• _What the task requires_:
Could you reproduce, from the records below, everything from the line with "assert (H : ∀" down to the line with "- destruct (Hc _ _ _ Hx)", keeping both of those lines and changing nothing?
*** Records supplied ***
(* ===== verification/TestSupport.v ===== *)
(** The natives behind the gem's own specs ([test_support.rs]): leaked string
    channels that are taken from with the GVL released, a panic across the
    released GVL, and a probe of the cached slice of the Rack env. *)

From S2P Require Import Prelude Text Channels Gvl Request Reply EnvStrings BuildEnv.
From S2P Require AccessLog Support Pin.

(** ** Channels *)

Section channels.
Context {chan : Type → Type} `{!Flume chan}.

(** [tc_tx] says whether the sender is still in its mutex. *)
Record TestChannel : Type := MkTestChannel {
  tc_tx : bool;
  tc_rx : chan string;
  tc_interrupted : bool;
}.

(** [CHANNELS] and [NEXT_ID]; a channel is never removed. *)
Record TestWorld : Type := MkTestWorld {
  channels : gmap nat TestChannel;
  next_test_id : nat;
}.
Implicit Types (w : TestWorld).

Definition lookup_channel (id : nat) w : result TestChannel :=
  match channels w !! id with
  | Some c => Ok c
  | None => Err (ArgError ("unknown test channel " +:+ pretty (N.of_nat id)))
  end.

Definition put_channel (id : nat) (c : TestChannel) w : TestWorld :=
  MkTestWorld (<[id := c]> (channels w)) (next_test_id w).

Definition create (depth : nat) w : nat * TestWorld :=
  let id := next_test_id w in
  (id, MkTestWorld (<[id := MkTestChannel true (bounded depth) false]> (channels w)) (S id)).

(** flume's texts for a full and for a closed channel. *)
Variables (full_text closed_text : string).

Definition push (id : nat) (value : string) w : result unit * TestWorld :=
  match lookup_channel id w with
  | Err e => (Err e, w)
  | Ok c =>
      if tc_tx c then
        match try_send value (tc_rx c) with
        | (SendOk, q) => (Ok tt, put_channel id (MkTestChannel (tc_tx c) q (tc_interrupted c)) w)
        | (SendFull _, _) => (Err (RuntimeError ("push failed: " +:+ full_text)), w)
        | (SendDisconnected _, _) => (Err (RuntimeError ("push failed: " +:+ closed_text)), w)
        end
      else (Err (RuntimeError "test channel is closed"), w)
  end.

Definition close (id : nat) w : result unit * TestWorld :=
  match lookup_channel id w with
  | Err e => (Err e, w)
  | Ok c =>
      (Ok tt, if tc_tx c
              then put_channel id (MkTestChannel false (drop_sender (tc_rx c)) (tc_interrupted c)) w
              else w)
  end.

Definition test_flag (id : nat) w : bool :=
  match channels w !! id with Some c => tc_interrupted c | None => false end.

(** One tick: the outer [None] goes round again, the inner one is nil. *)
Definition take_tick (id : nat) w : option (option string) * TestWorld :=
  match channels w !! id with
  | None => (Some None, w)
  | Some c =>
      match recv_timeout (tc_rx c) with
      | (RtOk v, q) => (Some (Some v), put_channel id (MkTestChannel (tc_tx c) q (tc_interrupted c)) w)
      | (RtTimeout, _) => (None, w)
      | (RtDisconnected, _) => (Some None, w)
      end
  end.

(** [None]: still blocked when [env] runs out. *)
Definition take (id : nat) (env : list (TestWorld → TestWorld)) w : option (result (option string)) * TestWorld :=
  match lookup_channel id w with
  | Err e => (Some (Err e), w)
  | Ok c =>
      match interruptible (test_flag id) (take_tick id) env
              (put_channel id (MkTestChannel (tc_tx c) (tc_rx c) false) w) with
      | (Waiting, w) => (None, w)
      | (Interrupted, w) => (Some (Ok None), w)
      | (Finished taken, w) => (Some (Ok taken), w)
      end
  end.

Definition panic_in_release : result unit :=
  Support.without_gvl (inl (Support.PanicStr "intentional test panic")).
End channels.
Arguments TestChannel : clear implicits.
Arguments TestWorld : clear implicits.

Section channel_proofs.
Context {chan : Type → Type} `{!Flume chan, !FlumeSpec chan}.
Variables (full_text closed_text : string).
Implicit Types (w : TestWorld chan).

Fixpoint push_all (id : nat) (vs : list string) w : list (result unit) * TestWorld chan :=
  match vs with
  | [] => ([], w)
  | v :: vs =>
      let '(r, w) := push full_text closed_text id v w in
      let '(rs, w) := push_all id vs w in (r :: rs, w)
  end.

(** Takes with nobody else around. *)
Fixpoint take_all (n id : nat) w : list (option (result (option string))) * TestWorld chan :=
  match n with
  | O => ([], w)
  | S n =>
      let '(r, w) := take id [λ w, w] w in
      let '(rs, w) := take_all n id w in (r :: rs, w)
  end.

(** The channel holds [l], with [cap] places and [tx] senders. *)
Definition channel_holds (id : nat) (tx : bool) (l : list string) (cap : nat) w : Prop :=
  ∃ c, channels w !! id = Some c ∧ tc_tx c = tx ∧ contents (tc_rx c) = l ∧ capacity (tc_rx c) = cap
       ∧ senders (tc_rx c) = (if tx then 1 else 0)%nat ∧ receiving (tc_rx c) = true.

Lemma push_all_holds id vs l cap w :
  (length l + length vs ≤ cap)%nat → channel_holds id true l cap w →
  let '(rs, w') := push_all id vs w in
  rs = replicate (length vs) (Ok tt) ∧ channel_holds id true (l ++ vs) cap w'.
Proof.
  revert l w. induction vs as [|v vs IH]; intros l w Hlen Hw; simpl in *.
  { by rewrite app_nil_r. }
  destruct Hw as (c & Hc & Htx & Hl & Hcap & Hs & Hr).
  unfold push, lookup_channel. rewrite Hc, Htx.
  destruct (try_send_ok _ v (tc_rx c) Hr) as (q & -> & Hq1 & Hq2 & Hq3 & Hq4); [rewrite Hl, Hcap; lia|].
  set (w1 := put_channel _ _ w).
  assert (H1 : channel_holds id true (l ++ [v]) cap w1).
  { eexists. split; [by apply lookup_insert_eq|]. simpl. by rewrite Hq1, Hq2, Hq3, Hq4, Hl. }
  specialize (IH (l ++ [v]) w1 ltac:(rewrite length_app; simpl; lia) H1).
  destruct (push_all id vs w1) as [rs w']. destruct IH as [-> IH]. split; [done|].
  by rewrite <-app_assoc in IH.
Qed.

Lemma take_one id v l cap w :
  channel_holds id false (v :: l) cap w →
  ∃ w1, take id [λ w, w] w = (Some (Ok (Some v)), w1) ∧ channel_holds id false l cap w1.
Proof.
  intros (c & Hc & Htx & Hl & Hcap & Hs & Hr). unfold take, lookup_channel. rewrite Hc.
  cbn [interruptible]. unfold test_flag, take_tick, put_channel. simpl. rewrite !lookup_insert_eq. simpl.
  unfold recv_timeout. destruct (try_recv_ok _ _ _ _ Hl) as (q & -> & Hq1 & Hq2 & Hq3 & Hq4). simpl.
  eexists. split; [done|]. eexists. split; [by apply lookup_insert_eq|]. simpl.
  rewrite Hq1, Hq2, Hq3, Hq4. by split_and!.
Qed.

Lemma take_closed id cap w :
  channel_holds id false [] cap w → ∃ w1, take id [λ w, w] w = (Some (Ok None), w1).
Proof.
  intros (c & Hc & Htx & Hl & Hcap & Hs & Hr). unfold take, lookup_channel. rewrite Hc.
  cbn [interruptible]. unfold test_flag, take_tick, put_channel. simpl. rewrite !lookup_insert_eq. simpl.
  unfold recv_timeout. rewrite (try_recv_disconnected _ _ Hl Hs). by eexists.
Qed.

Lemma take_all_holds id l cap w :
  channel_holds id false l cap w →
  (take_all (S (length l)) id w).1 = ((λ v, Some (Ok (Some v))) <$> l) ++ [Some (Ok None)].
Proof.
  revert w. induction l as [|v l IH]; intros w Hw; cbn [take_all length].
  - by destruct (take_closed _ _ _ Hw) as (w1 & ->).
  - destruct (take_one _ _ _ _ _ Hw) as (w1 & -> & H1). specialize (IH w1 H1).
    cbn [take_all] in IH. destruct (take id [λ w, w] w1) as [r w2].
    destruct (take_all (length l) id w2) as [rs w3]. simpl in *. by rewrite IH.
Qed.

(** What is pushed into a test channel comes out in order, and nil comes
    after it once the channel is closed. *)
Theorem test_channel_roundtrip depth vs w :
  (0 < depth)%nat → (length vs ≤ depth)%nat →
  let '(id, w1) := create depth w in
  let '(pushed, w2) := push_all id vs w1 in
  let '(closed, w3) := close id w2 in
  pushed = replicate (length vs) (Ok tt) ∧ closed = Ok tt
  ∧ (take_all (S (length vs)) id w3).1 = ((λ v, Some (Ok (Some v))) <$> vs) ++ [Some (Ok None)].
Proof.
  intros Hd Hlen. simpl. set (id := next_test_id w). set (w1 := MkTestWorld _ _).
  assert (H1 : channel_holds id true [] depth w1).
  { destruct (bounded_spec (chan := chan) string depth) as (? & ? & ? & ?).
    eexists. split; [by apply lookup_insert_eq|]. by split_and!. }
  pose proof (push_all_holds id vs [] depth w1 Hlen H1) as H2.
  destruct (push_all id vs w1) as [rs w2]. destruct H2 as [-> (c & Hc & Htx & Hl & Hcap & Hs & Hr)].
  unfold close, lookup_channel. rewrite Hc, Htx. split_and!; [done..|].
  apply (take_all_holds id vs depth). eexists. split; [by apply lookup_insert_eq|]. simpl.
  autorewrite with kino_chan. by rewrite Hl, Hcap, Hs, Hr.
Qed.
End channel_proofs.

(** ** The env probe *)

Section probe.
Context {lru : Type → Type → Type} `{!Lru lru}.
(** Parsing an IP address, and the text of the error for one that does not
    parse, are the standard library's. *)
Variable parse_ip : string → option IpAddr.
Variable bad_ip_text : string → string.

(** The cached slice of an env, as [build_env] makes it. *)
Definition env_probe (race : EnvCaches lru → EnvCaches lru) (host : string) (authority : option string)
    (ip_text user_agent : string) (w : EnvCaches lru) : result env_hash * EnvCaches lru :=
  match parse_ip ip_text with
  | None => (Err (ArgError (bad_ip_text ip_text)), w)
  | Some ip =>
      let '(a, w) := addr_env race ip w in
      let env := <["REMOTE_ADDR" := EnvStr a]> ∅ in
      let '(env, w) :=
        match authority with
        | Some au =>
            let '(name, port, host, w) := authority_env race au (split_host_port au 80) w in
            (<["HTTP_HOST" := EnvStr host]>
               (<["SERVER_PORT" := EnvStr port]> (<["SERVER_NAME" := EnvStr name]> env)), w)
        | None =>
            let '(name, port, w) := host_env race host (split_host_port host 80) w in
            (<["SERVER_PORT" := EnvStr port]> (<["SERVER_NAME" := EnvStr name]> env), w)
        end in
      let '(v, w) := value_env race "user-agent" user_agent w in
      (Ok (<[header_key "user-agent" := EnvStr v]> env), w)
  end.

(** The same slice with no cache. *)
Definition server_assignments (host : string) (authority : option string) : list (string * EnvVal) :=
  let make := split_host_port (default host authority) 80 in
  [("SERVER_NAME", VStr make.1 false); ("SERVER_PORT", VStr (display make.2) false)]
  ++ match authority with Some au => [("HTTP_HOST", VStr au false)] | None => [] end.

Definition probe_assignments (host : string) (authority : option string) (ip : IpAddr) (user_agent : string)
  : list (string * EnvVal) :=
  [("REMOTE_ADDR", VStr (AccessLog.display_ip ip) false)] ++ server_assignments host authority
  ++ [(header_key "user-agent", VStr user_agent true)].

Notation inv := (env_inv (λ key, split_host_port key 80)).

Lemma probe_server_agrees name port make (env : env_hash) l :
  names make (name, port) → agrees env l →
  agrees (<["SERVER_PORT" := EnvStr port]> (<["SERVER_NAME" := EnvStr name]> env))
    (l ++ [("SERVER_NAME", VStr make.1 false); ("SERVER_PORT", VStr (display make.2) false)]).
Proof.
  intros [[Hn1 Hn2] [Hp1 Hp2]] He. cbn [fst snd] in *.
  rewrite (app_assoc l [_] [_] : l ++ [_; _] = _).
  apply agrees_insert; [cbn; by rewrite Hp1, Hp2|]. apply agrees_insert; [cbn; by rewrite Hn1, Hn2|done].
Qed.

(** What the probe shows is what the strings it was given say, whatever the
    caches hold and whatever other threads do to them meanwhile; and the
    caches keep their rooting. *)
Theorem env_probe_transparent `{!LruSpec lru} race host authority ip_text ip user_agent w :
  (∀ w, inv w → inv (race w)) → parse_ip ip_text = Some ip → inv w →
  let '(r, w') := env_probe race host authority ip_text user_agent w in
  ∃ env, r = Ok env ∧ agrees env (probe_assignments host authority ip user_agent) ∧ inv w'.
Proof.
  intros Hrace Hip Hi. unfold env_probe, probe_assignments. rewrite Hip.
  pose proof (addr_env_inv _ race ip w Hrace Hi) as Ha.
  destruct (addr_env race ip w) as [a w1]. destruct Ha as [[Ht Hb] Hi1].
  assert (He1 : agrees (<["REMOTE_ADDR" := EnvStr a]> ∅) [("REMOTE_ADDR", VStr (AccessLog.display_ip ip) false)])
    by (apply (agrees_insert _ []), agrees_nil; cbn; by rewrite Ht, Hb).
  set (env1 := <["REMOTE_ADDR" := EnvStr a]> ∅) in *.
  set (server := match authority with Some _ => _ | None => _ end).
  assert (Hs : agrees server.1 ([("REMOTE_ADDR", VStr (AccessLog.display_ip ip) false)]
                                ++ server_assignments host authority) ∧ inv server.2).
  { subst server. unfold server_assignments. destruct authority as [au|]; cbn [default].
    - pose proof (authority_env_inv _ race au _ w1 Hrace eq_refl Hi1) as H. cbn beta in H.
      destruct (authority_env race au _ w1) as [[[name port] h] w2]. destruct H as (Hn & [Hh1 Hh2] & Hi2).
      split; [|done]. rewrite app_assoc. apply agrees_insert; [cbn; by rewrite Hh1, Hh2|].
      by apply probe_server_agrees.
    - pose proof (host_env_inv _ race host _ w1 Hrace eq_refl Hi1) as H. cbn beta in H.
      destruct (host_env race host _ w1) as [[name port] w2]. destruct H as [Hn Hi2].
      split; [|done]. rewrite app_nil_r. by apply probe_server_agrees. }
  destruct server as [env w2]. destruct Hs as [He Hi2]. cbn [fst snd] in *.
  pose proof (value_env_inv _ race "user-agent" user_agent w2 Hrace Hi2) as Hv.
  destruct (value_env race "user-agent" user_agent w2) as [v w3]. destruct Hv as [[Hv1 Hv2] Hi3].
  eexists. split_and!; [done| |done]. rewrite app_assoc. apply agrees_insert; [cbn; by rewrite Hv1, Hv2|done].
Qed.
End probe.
*** End of Records supplied ***
*** Records supplied ***
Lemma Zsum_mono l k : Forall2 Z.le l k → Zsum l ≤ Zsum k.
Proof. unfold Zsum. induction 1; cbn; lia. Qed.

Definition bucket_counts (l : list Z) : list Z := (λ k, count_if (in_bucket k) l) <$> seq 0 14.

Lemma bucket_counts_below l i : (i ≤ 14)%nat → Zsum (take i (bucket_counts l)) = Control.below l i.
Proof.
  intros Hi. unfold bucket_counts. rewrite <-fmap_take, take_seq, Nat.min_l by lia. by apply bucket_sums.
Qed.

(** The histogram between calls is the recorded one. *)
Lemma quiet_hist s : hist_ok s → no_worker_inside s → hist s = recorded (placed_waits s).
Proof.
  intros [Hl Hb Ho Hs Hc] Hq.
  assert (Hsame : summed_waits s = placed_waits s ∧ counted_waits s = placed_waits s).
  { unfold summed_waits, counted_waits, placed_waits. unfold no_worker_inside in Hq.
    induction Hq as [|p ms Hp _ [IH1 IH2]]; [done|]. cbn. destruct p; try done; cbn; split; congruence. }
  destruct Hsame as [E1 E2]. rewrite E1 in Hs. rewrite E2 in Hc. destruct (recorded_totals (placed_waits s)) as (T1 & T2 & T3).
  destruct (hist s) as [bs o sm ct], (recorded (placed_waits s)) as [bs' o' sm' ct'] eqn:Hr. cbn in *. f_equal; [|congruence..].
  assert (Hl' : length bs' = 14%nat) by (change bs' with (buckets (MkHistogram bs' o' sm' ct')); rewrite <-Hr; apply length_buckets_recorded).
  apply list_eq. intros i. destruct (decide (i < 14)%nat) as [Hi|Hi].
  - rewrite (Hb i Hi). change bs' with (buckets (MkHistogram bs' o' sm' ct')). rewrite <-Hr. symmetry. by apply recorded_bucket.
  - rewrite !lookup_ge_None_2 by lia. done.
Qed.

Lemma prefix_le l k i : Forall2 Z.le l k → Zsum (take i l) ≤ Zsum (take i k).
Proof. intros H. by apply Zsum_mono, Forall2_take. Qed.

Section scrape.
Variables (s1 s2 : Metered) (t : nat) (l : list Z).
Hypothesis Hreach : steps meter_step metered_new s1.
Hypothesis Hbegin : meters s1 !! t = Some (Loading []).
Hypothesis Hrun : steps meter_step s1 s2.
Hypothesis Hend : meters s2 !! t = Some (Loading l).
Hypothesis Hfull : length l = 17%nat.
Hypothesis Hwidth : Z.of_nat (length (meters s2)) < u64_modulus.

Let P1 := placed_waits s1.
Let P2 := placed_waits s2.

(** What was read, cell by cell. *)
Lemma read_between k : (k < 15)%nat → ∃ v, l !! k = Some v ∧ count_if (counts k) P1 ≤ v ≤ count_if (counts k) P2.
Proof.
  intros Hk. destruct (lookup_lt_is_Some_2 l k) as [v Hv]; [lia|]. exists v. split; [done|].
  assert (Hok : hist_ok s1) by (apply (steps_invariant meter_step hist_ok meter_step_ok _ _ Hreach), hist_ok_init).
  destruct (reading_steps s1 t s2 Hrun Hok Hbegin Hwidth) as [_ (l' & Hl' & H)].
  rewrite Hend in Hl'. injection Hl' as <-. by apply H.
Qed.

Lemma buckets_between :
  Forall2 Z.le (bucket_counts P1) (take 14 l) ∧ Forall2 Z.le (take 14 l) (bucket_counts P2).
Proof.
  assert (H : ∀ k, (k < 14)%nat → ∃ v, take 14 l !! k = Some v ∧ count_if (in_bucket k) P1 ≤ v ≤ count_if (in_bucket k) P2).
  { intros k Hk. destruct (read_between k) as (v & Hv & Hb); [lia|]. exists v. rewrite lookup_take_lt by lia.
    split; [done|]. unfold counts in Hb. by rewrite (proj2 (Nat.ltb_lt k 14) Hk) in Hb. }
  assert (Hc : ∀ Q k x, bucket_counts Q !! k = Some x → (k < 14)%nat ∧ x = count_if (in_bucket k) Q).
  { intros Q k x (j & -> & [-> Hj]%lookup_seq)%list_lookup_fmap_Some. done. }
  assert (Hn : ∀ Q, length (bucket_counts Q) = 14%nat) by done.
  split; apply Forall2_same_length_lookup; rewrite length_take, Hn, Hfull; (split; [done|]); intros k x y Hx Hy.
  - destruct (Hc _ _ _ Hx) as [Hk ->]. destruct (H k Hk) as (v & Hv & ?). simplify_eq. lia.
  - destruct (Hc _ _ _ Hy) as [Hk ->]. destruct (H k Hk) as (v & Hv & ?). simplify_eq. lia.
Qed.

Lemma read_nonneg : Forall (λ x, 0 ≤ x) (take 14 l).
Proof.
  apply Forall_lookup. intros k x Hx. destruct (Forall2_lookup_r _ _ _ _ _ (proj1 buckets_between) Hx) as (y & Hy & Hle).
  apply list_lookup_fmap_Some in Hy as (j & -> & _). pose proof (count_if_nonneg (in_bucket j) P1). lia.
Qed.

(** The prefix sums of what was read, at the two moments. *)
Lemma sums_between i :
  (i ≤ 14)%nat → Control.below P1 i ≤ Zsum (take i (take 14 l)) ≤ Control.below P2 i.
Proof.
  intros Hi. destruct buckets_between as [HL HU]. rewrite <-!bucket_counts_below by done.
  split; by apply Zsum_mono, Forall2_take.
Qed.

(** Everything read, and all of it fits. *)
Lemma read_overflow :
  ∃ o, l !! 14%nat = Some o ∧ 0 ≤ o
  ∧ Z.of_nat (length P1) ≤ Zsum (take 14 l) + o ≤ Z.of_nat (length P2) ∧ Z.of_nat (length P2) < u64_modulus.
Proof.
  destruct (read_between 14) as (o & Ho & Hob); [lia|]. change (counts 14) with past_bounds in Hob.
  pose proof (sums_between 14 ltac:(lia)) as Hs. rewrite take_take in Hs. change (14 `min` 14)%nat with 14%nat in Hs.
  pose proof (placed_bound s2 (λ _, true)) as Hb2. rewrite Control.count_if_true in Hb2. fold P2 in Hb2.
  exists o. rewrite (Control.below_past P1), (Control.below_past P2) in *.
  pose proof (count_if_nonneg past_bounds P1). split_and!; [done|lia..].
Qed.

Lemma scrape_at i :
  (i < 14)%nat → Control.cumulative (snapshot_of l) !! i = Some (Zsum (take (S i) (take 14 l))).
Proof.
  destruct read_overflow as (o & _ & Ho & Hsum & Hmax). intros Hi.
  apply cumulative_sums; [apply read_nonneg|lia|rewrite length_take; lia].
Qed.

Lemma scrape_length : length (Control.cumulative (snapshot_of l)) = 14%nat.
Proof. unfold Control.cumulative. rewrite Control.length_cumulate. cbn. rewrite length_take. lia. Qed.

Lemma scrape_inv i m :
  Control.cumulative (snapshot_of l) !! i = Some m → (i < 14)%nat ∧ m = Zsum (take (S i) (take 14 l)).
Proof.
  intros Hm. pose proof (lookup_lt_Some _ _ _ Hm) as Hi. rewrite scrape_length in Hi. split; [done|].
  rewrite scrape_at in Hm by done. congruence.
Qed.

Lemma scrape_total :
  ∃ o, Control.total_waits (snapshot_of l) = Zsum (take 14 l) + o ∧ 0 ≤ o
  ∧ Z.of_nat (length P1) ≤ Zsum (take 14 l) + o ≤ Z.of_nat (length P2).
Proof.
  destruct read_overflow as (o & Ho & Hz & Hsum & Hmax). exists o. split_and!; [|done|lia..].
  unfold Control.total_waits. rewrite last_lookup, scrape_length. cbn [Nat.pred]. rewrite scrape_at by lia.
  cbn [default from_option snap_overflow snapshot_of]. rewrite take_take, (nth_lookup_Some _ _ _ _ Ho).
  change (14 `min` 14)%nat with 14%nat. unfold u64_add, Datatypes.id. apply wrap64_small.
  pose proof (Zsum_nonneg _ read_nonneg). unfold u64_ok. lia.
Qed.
*** End of Records supplied ***
• _Response_:
  assert (H : ∀ k, (k < 14)%nat → ∃ v, take 14 l !! k = Some v ∧ count_if (in_bucket k) P1 ≤ v ≤ count_if (in_bucket k) P2).
  { intros k Hk. destruct (read_between k) as (v & Hv & Hb); [lia|]. exists v. rewrite lookup_take_lt by lia.
    split; [done|]. unfold counts in Hb. by rewrite (proj2 (Nat.ltb_lt k 14) Hk) in Hb. }
  assert (Hc : ∀ Q k x, bucket_counts Q !! k = Some x → (k < 14)%nat ∧ x = count_if (in_bucket k) Q).
  { intros Q k x (j & -> & [-> Hj]%lookup_seq)%list_lookup_fmap_Some. done. }
  assert (Hn : ∀ Q, length (bucket_counts Q) = 14%nat) by done.
  split; apply Forall2_same_length_lookup; rewrite length_take, Hn, Hfull; (split; [done|]); intros k x y Hx Hy.
  - destruct (Hc _ _ _ Hx) as [Hk ->]. destruct (H k Hk) as (v & Hv & ?). simplify_eq. lia.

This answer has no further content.